TASK
Go line by line through the records below. Copy whichever lines contain the string "just".

(Stored items)
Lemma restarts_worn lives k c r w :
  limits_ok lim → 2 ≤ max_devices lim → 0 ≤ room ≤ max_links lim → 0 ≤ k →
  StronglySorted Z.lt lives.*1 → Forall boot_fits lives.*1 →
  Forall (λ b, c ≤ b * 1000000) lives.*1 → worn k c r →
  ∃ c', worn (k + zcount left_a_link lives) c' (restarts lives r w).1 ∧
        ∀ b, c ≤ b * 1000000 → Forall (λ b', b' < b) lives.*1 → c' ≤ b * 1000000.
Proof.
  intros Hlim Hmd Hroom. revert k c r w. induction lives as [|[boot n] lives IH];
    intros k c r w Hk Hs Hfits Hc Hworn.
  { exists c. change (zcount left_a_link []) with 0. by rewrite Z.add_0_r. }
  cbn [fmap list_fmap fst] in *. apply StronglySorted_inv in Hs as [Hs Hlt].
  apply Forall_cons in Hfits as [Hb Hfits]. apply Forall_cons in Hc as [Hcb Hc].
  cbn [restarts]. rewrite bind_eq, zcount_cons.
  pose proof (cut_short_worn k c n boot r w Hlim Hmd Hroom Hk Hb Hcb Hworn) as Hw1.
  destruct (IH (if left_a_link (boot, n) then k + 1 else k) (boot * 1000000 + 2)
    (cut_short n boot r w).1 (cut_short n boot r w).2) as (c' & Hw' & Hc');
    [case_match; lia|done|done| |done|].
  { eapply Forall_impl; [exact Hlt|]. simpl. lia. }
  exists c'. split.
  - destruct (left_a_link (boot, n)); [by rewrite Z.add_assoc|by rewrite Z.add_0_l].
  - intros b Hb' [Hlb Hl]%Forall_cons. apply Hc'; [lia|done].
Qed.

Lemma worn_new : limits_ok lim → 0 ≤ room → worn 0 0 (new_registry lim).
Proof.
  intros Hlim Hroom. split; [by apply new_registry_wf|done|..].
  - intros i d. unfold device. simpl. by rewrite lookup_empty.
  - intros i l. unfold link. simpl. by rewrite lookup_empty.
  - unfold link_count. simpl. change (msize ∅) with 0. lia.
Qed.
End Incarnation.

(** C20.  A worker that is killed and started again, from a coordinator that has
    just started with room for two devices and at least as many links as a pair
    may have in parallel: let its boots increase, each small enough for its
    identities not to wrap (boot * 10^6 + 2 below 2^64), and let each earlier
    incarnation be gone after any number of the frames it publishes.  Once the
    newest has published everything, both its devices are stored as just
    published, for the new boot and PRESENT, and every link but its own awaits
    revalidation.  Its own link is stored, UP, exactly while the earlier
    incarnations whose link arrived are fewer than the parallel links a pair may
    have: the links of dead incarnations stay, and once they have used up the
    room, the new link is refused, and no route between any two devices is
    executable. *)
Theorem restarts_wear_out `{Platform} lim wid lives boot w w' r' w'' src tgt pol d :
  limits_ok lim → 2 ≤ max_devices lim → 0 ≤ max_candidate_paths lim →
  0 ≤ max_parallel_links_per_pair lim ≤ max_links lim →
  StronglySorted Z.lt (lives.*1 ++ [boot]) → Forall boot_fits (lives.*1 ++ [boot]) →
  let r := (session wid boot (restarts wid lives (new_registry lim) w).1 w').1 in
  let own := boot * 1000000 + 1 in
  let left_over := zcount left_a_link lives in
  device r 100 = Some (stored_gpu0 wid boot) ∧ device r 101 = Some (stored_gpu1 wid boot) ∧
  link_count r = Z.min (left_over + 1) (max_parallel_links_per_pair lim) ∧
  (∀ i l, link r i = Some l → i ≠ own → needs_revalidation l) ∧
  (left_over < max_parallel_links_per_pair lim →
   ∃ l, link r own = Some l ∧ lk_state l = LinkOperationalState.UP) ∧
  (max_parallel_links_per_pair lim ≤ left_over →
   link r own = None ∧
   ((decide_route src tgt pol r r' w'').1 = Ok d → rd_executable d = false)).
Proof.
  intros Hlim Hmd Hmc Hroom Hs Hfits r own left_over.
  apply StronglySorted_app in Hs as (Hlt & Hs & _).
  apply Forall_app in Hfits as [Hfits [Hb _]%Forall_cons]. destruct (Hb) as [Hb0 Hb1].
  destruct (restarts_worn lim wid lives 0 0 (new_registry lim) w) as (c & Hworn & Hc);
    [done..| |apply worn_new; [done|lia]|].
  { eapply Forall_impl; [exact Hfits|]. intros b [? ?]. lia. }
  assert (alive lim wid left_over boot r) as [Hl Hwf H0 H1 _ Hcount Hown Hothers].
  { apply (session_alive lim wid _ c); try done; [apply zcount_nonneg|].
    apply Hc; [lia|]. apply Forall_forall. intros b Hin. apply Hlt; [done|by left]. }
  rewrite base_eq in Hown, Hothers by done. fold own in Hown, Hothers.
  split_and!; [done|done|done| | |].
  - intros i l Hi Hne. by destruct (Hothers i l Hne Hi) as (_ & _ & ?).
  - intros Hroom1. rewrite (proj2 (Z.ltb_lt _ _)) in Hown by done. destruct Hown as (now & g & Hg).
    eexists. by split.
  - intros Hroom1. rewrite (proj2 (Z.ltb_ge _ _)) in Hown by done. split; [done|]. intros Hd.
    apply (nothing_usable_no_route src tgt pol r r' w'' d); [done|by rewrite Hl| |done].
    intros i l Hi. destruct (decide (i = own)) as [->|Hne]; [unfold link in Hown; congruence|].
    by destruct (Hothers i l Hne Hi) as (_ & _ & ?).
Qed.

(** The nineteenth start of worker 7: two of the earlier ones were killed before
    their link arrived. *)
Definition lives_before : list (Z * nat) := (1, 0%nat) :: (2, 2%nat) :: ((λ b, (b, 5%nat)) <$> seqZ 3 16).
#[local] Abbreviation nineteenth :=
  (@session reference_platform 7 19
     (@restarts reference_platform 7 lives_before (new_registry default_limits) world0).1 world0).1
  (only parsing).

ANSWER TO THE EXERCISE
    just started with room for two devices and at least as many links as a pair
    newest has published everything, both its devices are stored as just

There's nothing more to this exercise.